Elon Musk, founder and CEO of Tesla Motors, opened up all of their patents for electric vehicle technology, removing them from display on their patent wall. Instead of protecting their intellectual property in court, he essentially said, "Here they are, go build electric vehicles." That's certainly not something you see every day and I doubt there's going to be any rush by other companies to follow suit.
Patents have been a mainstay of technical innovation for centuries, protecting inventors by allowing them exclusive right to profit from their intellectual labors for a period of time, but in recent years, the process has become a circus. In some cases the patent office appeared to be granting patents for long and already commonly used technology or, in other cases, some group would buy up old patents and proceed to sue everyone they could find where they could conceivably conjure a claim of possible infringement. Musk, in one move, tossed the whole system aside.

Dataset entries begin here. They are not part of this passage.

(** * A shallow embedding of [client.go] of the req HTTP client

    The Go file keeps the client's mutable collections (header and query maps,
    cookie and middleware slices) behind pointers, so the embedding threads an
    explicit store of backing arrays and maps through every method. The file
    is present in two revisions; they differ in [Client.Clone], which is
    embedded twice ([Clone] and [Rev2.Clone]). *)

From Stdlib Require Import Ascii String.
From stdpp Require Import gmap strings list fin_maps.

(** ** Values held by slices *)

Abbreviation loc := nat.

(** A [*http.Cookie]: cookies are only ever handled through their pointer. *)
Definition cookie_ptr := nat.

(** Function values of type [RequestMiddleware]: the four built-in stages of
    the package and the functions handed in by callers. *)
Inductive RequestMiddleware : Type :=
| parseRequestURL
| parseRequestHeader
| parseRequestCookie
| parseRequestBody
| UserRequestMiddleware (id : nat).

Inductive ResponseMiddleware : Type :=
| parseResponseBody
| handleDownload
| UserResponseMiddleware (id : nat).

Inductive val : Type :=
| VZero
| VString (s : string)
| VCookie (p : cookie_ptr)
| VRequestMiddleware (m : RequestMiddleware)
| VResponseMiddleware (m : ResponseMiddleware).
(** * Dijkstra's algorithm with step recording

    A shallow embedding of [Dijkastras_Algorithm.py]: the tracer
    [dijkstra_with_steps] and the part of the player that decides what a
    frame shows ([update] and [draw_graph], up to the calls into the
    drawing library).

    Python values are modelled as follows.
    - Vertices and edge weights are integers ([Z]), as in the module's
      [graph] literal.
    - A distance is an integer or [float('infinity')]: the type [dist].
    - The dictionaries [graph] and [distances] are finite maps ([gmap]); the
      set [visited_nodes] is a finite set ([gset]).
    - [heapq] is taken by its contract: the heap is a bag of
      [(distance, node)] tuples, [heappush] adds one item and [heappop]
      removes and returns the least item in Python's tuple order.
    - A failing dictionary lookup raises [KeyError], and the conversion to
      text of an integer of more than 4300 digits raises [ValueError]; the
      outcome of a call is a returned value or a raised exception. *)

From stdpp Require Import gmap list sorting strings.
From Stdlib Require Import ZArith Lia DecimalString.

Local Open Scope Z_scope.

(** ** Data model *)

(** A distance value: a Python [int], or [float('infinity')]. *)
Inductive dist : Type :=
  | Fin (z : Z)
  | Inf.

#[global] Instance dist_eq_dec : EqDecision dist.
Proof. solve_decision. Defined.

(** [distance < distances[neighbor]] with an integer on the left. *)
Definition dist_ltb (distance : Z) (d : dist) : bool :=
  match d with
  | Fin z => distance <? z
  | Inf => true
  end.

(** The strict order of Python numbers restricted to [dist]. *)
Definition dist_lt (a b : dist) : Prop :=
  match a, b with
  | Fin x, Fin y => x < y
  | Fin _, Inf => True
  | Inf, _ => False
  end.

Definition dist_le (a b : dist) : Prop := a = b ∨ dist_lt a b.

(** The adjacency list: vertex ↦ list of [(neighbor, weight)]. *)
Abbreviation Graph := (gmap Z (list (Z * Z))).
Abbreviation DistanceTable := (gmap Z dist).
Abbreviation VisitedSet := (gset Z).

(** One recorded step: the dictionary built at lines 62-67 and 78-83. *)
Record step_info : Type := mk_step {
  visited_node : Z;
  visited_path : option (Z * Z);
  distances : DistanceTable;
  visited_nodes_set : VisitedSet
}.

(** The exceptions of the program: [KeyError] from a dictionary lookup, in
    the tracer and in the player; [ValueError] from the conversion of an
    integer to text, in the player. *)
Inductive exn : Type :=
  | KeyError (key : Z)
  | ValueError.

Inductive outcome (A : Type) : Type :=
  | Returned (a : A)
  | Raised (e : exn)
  | OutOfFuel.
Arguments Returned {A} a.
Arguments Raised {A} e.
Arguments OutOfFuel {A}.

(** ** The priority queue ([heapq]) *)

Abbreviation entry := (Z * Z)%type.

(** Python's [<=] on 2-tuples of integers. *)
Definition entry_leb (x y : entry) : bool :=
  (x.1 <? y.1) || ((x.1 =? y.1) && (x.2 <=? y.2)).

Definition heappush (h : list entry) (x : entry) : list entry := x :: h.

Fixpoint heappop (h : list entry) : option (entry * list entry) :=
  match h with
  | [] => None
  | x :: h' =>
      match heappop h' with
      | None => Some (x, [])
      | Some (m, r) =>
          if entry_leb x m then Some (x, h') else Some (m, x :: r)
      end
  end.
(** * webhookproxy: the broker of [src/index.js], embedded and verified

    The development follows the class [ProxyServer] of [src/index.js]:
    - [Regex]: the regular expressions the validators are written with;
    - [Validator]: [validateSlug], [validateInput], [sanitizeHeaders];
    - [RateLimit]: [checkRateLimit];
    - [Broker]: the server object (bindings, pending table, statistics,
      reply sinks) and its event handlers, one event per callback of the
      JavaScript event loop.

    Strings are sequences of code units below 256: request targets and
    methods are ASCII, and Node decodes header bytes as Latin-1. *)

From Stdlib Require Import ZArith Lia Ascii.
From stdpp Require Import gmap strings list fin_maps.

(** ** Regular expressions

    A pattern is matched through its derivatives, so [test] computes.
    [lang] is the usual denotation; [matches_lang] relates the two. *)
Module Regex.

Inductive regex : Type :=
| Void
| Eps
| Sym (p : ascii -> bool)
| Cat (r1 r2 : regex)
| Alt (r1 r2 : regex)
| Star (r : regex).

Fixpoint nullable (r : regex) : bool :=
  match r with
  | Void => false
  | Eps => true
  | Sym _ => false
  | Cat r1 r2 => nullable r1 && nullable r2
  | Alt r1 r2 => nullable r1 || nullable r2
  | Star _ => true
  end.

Fixpoint deriv (c : ascii) (r : regex) : regex :=
  match r with
  | Void => Void
  | Eps => Void
  | Sym p => if p c then Eps else Void
  | Cat r1 r2 =>
      if nullable r1 then Alt (Cat (deriv c r1) r2) (deriv c r2)
      else Cat (deriv c r1) r2
  | Alt r1 r2 => Alt (deriv c r1) (deriv c r2)
  | Star r1 => Cat (deriv c r1) (Star r1)
  end.

Fixpoint matches (r : regex) (s : string) : bool :=
  match s with
  | EmptyString => nullable r
  | String c s' => matches (deriv c r) s'
  end.

Definition Plus (r : regex) : regex := Cat r (Star r).

Definition anything : regex := Star (Sym (fun _ => true)).
(** * go-supabase-orm: the query builder of [query_builder.go]

    A shallow embedding of the [QueryBuilder] type, its configuration
    calls, [BuildURL], the request serialisation of [execute] and the
    terminal operations, followed by the properties established about
    them.

    Conventions of the embedding:
    - a Go [string] is a [string]; a Go [int] is a [Z] (no arithmetic is
      done on it, it is only printed with [%d]);
    - a slice is a [list] ([nil] and the empty slice are not told apart:
      the code only appends to, ranges over and takes [len] of them);
    - a Go map is a [gmap]; a map field that may hold the [nil] map is an
      [option (gmap _ _)], [None] being [nil];
    - a pointer that may be [nil] is an [option];
    - a method with a pointer receiver takes the builder and returns the
      updated builder; a call that can panic returns a [result]. *)

From Stdlib Require Import Ascii.
From stdpp Require Import gmap strings list fin_maps pretty.

Open Scope string_scope.
Open Scope list_scope.

(** ** Run-time panics *)

Inductive result (A : Type) : Type :=
| Panic (msg : string)
| Return (a : A).
Arguments Panic {A} msg.
Arguments Return {A} a.

#[global] Instance result_ret : MRet result := fun A a => Return a.

#[global] Instance result_bind : MBind result := fun A B k r =>
  match r with
  | Panic msg => Panic msg
  | Return a => k a
  end.

Definition nil_map_panic : string := "assignment to entry in nil map".
Definition nil_deref_panic : string :=
  "runtime error: invalid memory address or nil pointer dereference".

(** ** The parts of the Go library the builder uses *)

(** [strings.Join(elems, sep)] *)
Fixpoint strings_Join (elems : list string) (sep : string) : string :=
  match elems with
  | [] => ""
  | [e] => e
  | e :: rest => e +:+ sep +:+ strings_Join rest sep
  end.

(** The values handed to [Where], [OrWhere] and [Not] as [interface{}]:
    they are only printed, with the verb [%v]. *)
#[warning="-register-all"]
Inductive value : Type :=
| VNil
| VBool (b : bool)
| VInt (n : Z)
| VString (s : string)
| VSlice (elems : list value).

(** [fmt.Sprintf("%d", n)] *)
Definition fmt_d (n : Z) : string := pretty n.

(** [fmt.Sprintf("%v", v)]: a slice or array prints as its elements
    separated by one space, between square brackets. *)
Fixpoint fmt_v (v : value) : string :=
  match v with
  | VNil => "<nil>"
  | VBool b => if b then "true" else "false"
  | VInt n => fmt_d n
  | VString s => s
  | VSlice elems => "[" +:+ strings_Join (map fmt_v elems) " " +:+ "]"
  end.

(** [net/http]'s method names *)
Definition MethodGet : string := "GET".
Definition MethodPost : string := "POST".
Definition MethodPatch : string := "PATCH".
Definition MethodDelete : string := "DELETE".

(** ** Data model *)

Record Client : Type := {
  baseURL : string;
  apiKey : string
}.

Record join : Type := {
  foreignTable : string;
  localColumn : string;
  operator : string;
  foreignColumn : string
}.

Record QueryBuilder : Type := {
  table : string;
  selectQuery : string;
  filters : list string;
  orFilters : list string;
  andFilters : list string;
  notFilters : list string;
  orderQuery : string;
  limitQuery : string;
  offsetQuery : string;
  rangeQuery : string;
  countQuery : string;
  singleResult : bool;
  headers : option (gmap string string);
  joins : list join;
  rawQuery : string;
  method : string;
  client : option Client
}.

(** Field assignments [q.f = x]. *)
Definition set_selectQuery (x : string) (q : QueryBuilder) : QueryBuilder :=
  {| table := table q; selectQuery := x; filters := filters q;
     orFilters := orFilters q; andFilters := andFilters q;
     notFilters := notFilters q; orderQuery := orderQuery q;
     limitQuery := limitQuery q; offsetQuery := offsetQuery q;
     rangeQuery := rangeQuery q; countQuery := countQuery q;
     singleResult := singleResult q; headers := headers q; joins := joins q;
     rawQuery := rawQuery q; method := method q; client := client q |}.

Definition set_filters (x : list string) (q : QueryBuilder) : QueryBuilder :=
  {| table := table q; selectQuery := selectQuery q; filters := x;
     orFilters := orFilters q; andFilters := andFilters q;
     notFilters := notFilters q; orderQuery := orderQuery q;
     limitQuery := limitQuery q; offsetQuery := offsetQuery q;
     rangeQuery := rangeQuery q; countQuery := countQuery q;
     singleResult := singleResult q; headers := headers q; joins := joins q;
     rawQuery := rawQuery q; method := method q; client := client q |}.

Definition set_orFilters (x : list string) (q : QueryBuilder) : QueryBuilder :=
  {| table := table q; selectQuery := selectQuery q; filters := filters q;
     orFilters := x; andFilters := andFilters q;
     notFilters := notFilters q; orderQuery := orderQuery q;
     limitQuery := limitQuery q; offsetQuery := offsetQuery q;
     rangeQuery := rangeQuery q; countQuery := countQuery q;
     singleResult := singleResult q; headers := headers q; joins := joins q;
     rawQuery := rawQuery q; method := method q; client := client q |}.

Definition set_andFilters (x : list string) (q : QueryBuilder) : QueryBuilder :=
  {| table := table q; selectQuery := selectQuery q; filters := filters q;
     orFilters := orFilters q; andFilters := x;
     notFilters := notFilters q; orderQuery := orderQuery q;
     limitQuery := limitQuery q; offsetQuery := offsetQuery q;
     rangeQuery := rangeQuery q; countQuery := countQuery q;
     singleResult := singleResult q; headers := headers q; joins := joins q;
     rawQuery := rawQuery q; method := method q; client := client q |}.

Definition set_notFilters (x : list string) (q : QueryBuilder) : QueryBuilder :=
  {| table := table q; selectQuery := selectQuery q; filters := filters q;
     orFilters := orFilters q; andFilters := andFilters q;
     notFilters := x; orderQuery := orderQuery q;
     limitQuery := limitQuery q; offsetQuery := offsetQuery q;
     rangeQuery := rangeQuery q; countQuery := countQuery q;
     singleResult := singleResult q; headers := headers q; joins := joins q;
     rawQuery := rawQuery q; method := method q; client := client q |}.

Definition set_orderQuery (x : string) (q : QueryBuilder) : QueryBuilder :=
  {| table := table q; selectQuery := selectQuery q; filters := filters q;
     orFilters := orFilters q; andFilters := andFilters q;
     notFilters := notFilters q; orderQuery := x;
     limitQuery := limitQuery q; offsetQuery := offsetQuery q;
     rangeQuery := rangeQuery q; countQuery := countQuery q;
     singleResult := singleResult q; headers := headers q; joins := joins q;
     rawQuery := rawQuery q; method := method q; client := client q |}.

Definition set_limitQuery (x : string) (q : QueryBuilder) : QueryBuilder :=
  {| table := table q; selectQuery := selectQuery q; filters := filters q;
     orFilters := orFilters q; andFilters := andFilters q;
     notFilters := notFilters q; orderQuery := orderQuery q;
     limitQuery := x; offsetQuery := offsetQuery q;
     rangeQuery := rangeQuery q; countQuery := countQuery q;
     singleResult := singleResult q; headers := headers q; joins := joins q;
     rawQuery := rawQuery q; method := method q; client := client q |}.

Definition set_offsetQuery (x : string) (q : QueryBuilder) : QueryBuilder :=
  {| table := table q; selectQuery := selectQuery q; filters := filters q;
     orFilters := orFilters q; andFilters := andFilters q;
     notFilters := notFilters q; orderQuery := orderQuery q;
     limitQuery := limitQuery q; offsetQuery := x;
     rangeQuery := rangeQuery q; countQuery := countQuery q;
     singleResult := singleResult q; headers := headers q; joins := joins q;
     rawQuery := rawQuery q; method := method q; client := client q |}.
(** * CppConfigFramework: the configuration reader and its reference resolver

    A shallow embedding of [ConfigReaderImpl.cpp] (reader, include composer,
    multi-pass resolver), of the Object container declared in
    [ConfigNodeData.hpp], of the earlier reader of [ConfigReader.cpp] and of
    [ConfigReaderFactory.cpp], followed by the properties of the loader that
    the specification states. The class [ConfigNode] itself (paths, lookup,
    clone, merge) is not among the sources; these operations follow the
    specification and are marked as such. *)

From Stdlib Require Import ZArith Lia Ascii String.
From stdpp Require Import gmap strings list fin_maps pretty.

Set Warnings "-register-all".

Local Open Scope string_scope.
Local Open Scope list_scope.
Local Open Scope Z_scope.
Local Open Scope nat_scope.
Local Open Scope stdpp_scope.

(** ** Parsed JSON documents (Qt's [QJsonValue])

    [JUndefined] is what [QJsonObject::value] returns for a key that is not
    there; it is a type of its own, different from [JNull]. A JSON object is
    the list of its members in the order the Qt iterator yields them. The
    reader never looks into a number: it is kept as an integer, which is all
    the documents of the examples need. *)

Inductive QJsonValue : Type :=
| JNull
| JBool (b : bool)
| JDouble (d : Z)
| JString (s : string)
| JArray (items : list QJsonValue)
| JObject (members : list (string * QJsonValue))
| JUndefined.

Abbreviation QJsonObject := (list (string * QJsonValue)).

Module Json.

(** [QJsonObject::value(key)] *)
Fixpoint value (o : QJsonObject) (key : string) : QJsonValue :=
  match o with
  | [] => JUndefined
  | (k, v) :: o' => if String.eqb k key then v else value o' key
  end.

(** [QJsonObject::contains(key)] *)
Fixpoint contains (o : QJsonObject) (key : string) : bool :=
  match o with
  | [] => false
  | (k, _) :: o' => String.eqb k key || contains o' key
  end.

Definition isNull (v : QJsonValue) : bool :=
  match v with JNull => true | _ => false end.
Definition isUndefined (v : QJsonValue) : bool :=
  match v with JUndefined => true | _ => false end.
Definition isString (v : QJsonValue) : bool :=
  match v with JString _ => true | _ => false end.
Definition isArray (v : QJsonValue) : bool :=
  match v with JArray _ => true | _ => false end.
Definition isObject (v : QJsonValue) : bool :=
  match v with JObject _ => true | _ => false end.

(** setting a member of a document under construction: an existing key is
    overwritten where it stands, a new key is added *)
Fixpoint set (o : QJsonObject) (key : string) (v : QJsonValue) : QJsonObject :=
  match o with
  | [] => [(key, v)]
  | (k, w) :: o' => if String.eqb k key then (k, v) :: o' else (k, w) :: set o' key v
  end.

Fixpoint remove (o : QJsonObject) (key : string) : QJsonObject :=
  match o with
  | [] => []
  | (k, w) :: o' => if String.eqb k key then remove o' key else (k, w) :: remove o' key
  end.

End Json.

(** ** Configuration nodes

    [ConfigNodeData.hpp] keeps the members of an Object in
    [std::unordered_map<QString, ConfigNode, StringHashCalculator>]: a hash
    map with one entry per name, embedded as a [gmap]. The payload of a Value
    node is a [QVariant] made from the JSON value and never inspected. *)

Inductive ConfigNode : Type :=
| Null
| Value (v : QJsonValue)
| Array (elements : list ConfigNode)
| Object (members : gmap string ConfigNode)
| NodeReference (reference : string)
| DerivedArray (elements : list ConfigNode)
| DerivedObject (bases : list string) (config : ConfigNode).

Abbreviation ObjectNodeData := (gmap string ConfigNode).

Inductive NodeType : Type :=
| TNull | TValue | TArray | TObject | TNodeReference | TDerivedArray | TDerivedObject.

Definition type (n : ConfigNode) : NodeType :=
  match n with
  | Null => TNull
  | Value _ => TValue
  | Array _ => TArray
  | Object _ => TObject
  | NodeReference _ => TNodeReference
  | DerivedArray _ => TDerivedArray
  | DerivedObject _ _ => TDerivedObject
  end.

Definition isNull (n : ConfigNode) : bool :=
  match n with Null => true | _ => false end.
Definition isObject (n : ConfigNode) : bool :=
  match n with Object _ => true | _ => false end.

(** Modelled from the spec: [ConfigNode::clone] (ConfigNode.cpp is not part of
    the sources), "a deep copy whose root has no parent". Nodes are values
    here and the parent link lives in the ancestor stack below, so the copy
    is the node itself. *)
Definition clone (n : ConfigNode) : ConfigNode := n.

(** Modelled from the spec: [ConfigNode::containsMember], [member],
    [setMember] and [memberNames] (ConfigNode.cpp is not part of the
    sources), as the operations of the container that [ConfigNodeData.hpp]
    declares. [setMember] "overwrites the value" of an existing name "in
    place" and adds a new name: it is [m_object[name] = node]. The hash map
    keeps no record of the order of insertion, and the order of its iterator
    is not fixed by the sources; [memberNames] lists the keys of the gmap,
    by key, which is one of the orders that the iterator may have. The
    container with the order of its iterator left open is [Table] below. *)
Definition containsMember (n : ConfigNode) (name : string) : bool :=
  match n with
  | Object ms => bool_decide (is_Some (ms !! name))
  | _ => false
  end.

Definition member (n : ConfigNode) (name : string) : option ConfigNode :=
  match n with
  | Object ms => ms !! name
  | _ => None
  end.

Definition setMember (n : ConfigNode) (name : string) (c : ConfigNode) : ConfigNode :=
  match n with
  | Object ms => Object (<[name := c]> ms)
  | _ => n
  end.

Definition memberNames (n : ConfigNode) : list string :=
  match n with
  | Object ms => map_fold (λ k _ acc, acc ++ [k]) [] ms
  | _ => []
  end.

Definition appendElement (n : ConfigNode) (c : ConfigNode) : ConfigNode :=
  match n with
  | Array es => Array (es ++ [c])
  | _ => n
  end.

(** ** Node paths

    Modelled from the spec: the static path helpers of [ConfigNode]
    ([isAbsoluteNodePath], [validateNodeName], [validateNodePath] with one
    and with two arguments, [appendNodeToPath]); ConfigNode.cpp is not part
    of the sources. A name matches [[A-Za-z_][A-Za-z0-9_]*]; a path is valid
    when every segment is a name, the root [/] is valid and the empty path is
    not; a relative reference is joined onto the current path, its [..]
    segments climbing toward the root and never above it. *)

Module NodePath.

Definition isLetter (c : ascii) : bool :=
  let n := nat_of_ascii c in
  ((65 <=? n) && (n <=? 90)) || ((97 <=? n) && (n <=? 122)).

Definition isDigit (c : ascii) : bool :=
  let n := nat_of_ascii c in (48 <=? n) && (n <=? 57).

Definition isUnderscore (c : ascii) : bool := Ascii.eqb c "_"%char.

Fixpoint allNameChars (s : string) : bool :=
  match s with
  | EmptyString => true
  | String c s' => (isLetter c || isDigit c || isUnderscore c) && allNameChars s'
  end.

Definition validateNodeName (s : string) : bool :=
  match s with
  | EmptyString => false
  | String c s' => (isLetter c || isUnderscore c) && allNameChars s'
  end.

Definition isAbsoluteNodePath (p : string) : bool :=
  match p with
  | String c _ => Ascii.eqb c "/"%char
  | EmptyString => false
  end.

(** [QString::mid(1)] *)
Definition mid1 (s : string) : string :=
  match s with
  | String _ s' => s'
  | EmptyString => EmptyString
  end.

(** [QString::split(QChar('/'))]: the empty string splits into one empty
    segment *)
Fixpoint splitFrom (cur : string) (s : string) : list string :=
  match s with
  | EmptyString => [cur]
  | String c s' =>
      if Ascii.eqb c "/"%char then cur :: splitFrom EmptyString s'
      else splitFrom (cur +:+ String c EmptyString) s'
  end.

Definition split (s : string) : list string := splitFrom EmptyString s.

(** the segments of a path below its starting point: none for the root *)
Definition segments (p : string) : list string :=
  let rest := if isAbsoluteNodePath p then mid1 p else p in
  match rest with
  | EmptyString => []
  | _ => split rest
  end.

Definition validateNodePath (p : string) : bool :=
  match p with
  | EmptyString => false
  | _ => forallb validateNodeName (segments p)
  end.

(** joining a relative reference onto the segments of the current path *)
Fixpoint climb (stack : list string) (segs : list string) : option (list string) :=
  match segs with
  | [] => Some stack
  | s :: segs' =>
      if String.eqb s ".." then
        match stack with
        | [] => None
        | _ :: stack' => climb stack' segs'
        end
      else if validateNodeName s then climb (s :: stack) segs'
      else None
  end.

(** [validateNodePath(nodePath, currentNodePath)] *)
Definition validateNodePathAt (ref current : string) : bool :=
  if isAbsoluteNodePath ref then validateNodePath ref
  else
    match ref with
    | EmptyString => false
    | _ =>
        forallb validateNodeName (segments current) &&
        bool_decide (is_Some (climb (reverse (segments current)) (segments ref)))
    end.

Definition appendNodeToPath (p name : string) : string :=
  if String.eqb p "/" then p +:+ name else p +:+ "/" +:+ name.

End NodePath.

(** ** Parent links

    In the source every node has a raw back-pointer to its parent and paths
    are looked up by walking to the root and down again. Here a node comes
    with the stack of its ancestors, nearest first: each frame holds the
    ancestor as it currently is and the slot in which the node below sits.
    The root has the empty stack. A [Detached] node has the frame's node as
    its parent without being one of its children (the copy of a derived
    object's override while it is resolved). *)

Inductive Slot : Type :=
| InMember (name : string)
| InElement (index : nat)
| InDerivedElement (index : nat)
| Detached.

Record Frame : Type := MkFrame { frameNode : ConfigNode; frameSlot : Slot }.

(** the ancestor of a frame, seen with [child] in its current state *)
Definition plug (child : ConfigNode) (f : Frame) : ConfigNode :=
  match frameSlot f, frameNode f with
  | InMember name, Object ms => Object (<[name := child]> ms)
  | InElement i, Array es => Array (<[i := child]> es)
  | InDerivedElement i, DerivedArray es => DerivedArray (<[i := child]> es)
  | _, p => p
  end.

Definition isRoot (ctx : list Frame) : bool :=
  match ctx with [] => true | _ => false end.

Fixpoint rootNode (n : ConfigNode) (ctx : list Frame) : ConfigNode :=
  match ctx with
  | [] => n
  | f :: ctx' => rootNode (plug n f) ctx'
  end.
(** [test_index] (l.82-85) and [test_health] (l.87-92). *)
Definition test_index (today : Date.date) (st : store) : bool :=
  let st := setUp st in
  let '(response, st) := client_open today GET (Some path_index) no_body st in
  status_code response =? HTTP_200_OK.

Definition test_health (today : Date.date) (st : store) : bool :=
  let st := setUp st in
  let '(resp, st) := client_open today GET (Some path_health) no_body st in
  (status_code resp =? 200) &&
  (let data := response_get_json resp in
   eq_str (item data "status") (Some "OK")).

(** [test_create_account] (l.94-114). *)
Definition test_create_account (today : Date.date) (account : Account) (st : store)
  : bool :=
  let st := setUp st in
  let '(response, st) :=
    client_open today POST (Some BASE_URL)
      (json_request (JObj (serialize account))) st in
  (status_code response =? HTTP_201_CREATED) &&
  (let location := (list_to_map (headers response) : gmap string string) !! "Location" in
   bool_decide (is_Some location)) &&
  (let new_account := response_get_json response in
   eq_str (item new_account "name") (name account) &&
   eq_str (item new_account "email") (email account) &&
   eq_str (item new_account "address") (address account) &&
   eq_str (item new_account "phone_number") (phone_number account) &&
   eq_str (item new_account "date_joined") (str_date (date_joined account))).

(** [test_bad_request] (l.116-119). *)
Definition test_bad_request (today : Date.date) (st : store) : bool :=
  let st := setUp st in
  let '(response, st) :=
    client_open today POST (Some BASE_URL)
      (json_request (JObj {[ "name" := JStr "not enough data" ]})) st in
  status_code response =? HTTP_400_BAD_REQUEST.

(** [test_unsupported_media_type] (l.121-129); [parsed] is what the framework
    makes of a JSON body sent as "test/html". *)
Definition test_unsupported_media_type (today : Date.date) (account : Account)
    (parsed : result json) (st : store) : bool :=
  let st := setUp st in
  let '(response, st) :=
    client_open today POST (Some BASE_URL) (mkRequest (Some "test/html") parsed) st in
  status_code response =? HTTP_415_UNSUPPORTED_MEDIA_TYPE.

(** [test_method_not_allowed] (l.131-134). *)
Definition test_method_not_allowed (today : Date.date) (st : store) : bool :=
  let st := setUp st in
  let '(response, st) := client_open today POST (Some (path_account 0)) no_body st in
  status_code response =? 405.

(** [test_read_an_account] (l.138-149). *)
Definition test_read_an_account (today : Date.date) (account : Account) (st : store)
  : bool :=
  let st := setUp st in
  let '(response, st) :=
    client_open today POST (Some BASE_URL)
      (json_request (JObj (serialize account))) st in
  let id := item (response_get_json response) "id" in
  let '(read_response, st) := client_open today GET (account_url id) no_body st in
  (status_code read_response =? HTTP_200_OK) &&
  eq_str (item (response_get_json read_response) "name") (name account).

Tesla Motors was created to accelerate the advent of sustainable transport. If we clear a path to the creation of compelling electric vehicles, but then lay intellectual property landmines behind us to inhibit others, we are acting in a manner contrary to that goal. Tesla will not initiate patent lawsuits against anyone who, in good faith, wants to use our technology.
No matter your views on patents, electric vehicles in particular or manufacturing of any sort, this is a move that will be talked about for a very long time. Will it result in a new expansion of electric vehicle technology and production? Will it be the beginning of a trend with companies of all types opening their patents to the world? It's far too soon to tell.
Software has gone the open source route for quite a few years and the often predicted disaster has yet to appear, and now, with large companies and fleets of lawyers able to find ways around patents if they so choose, they simply don't offer the protection they once did.
There's going to be a lot of commentary on this move in the weeks and months ahead, but seeing what happens in the electric vehicle industry will determine whether it was incredibly smart or horribly naive. I'm leaning toward smart.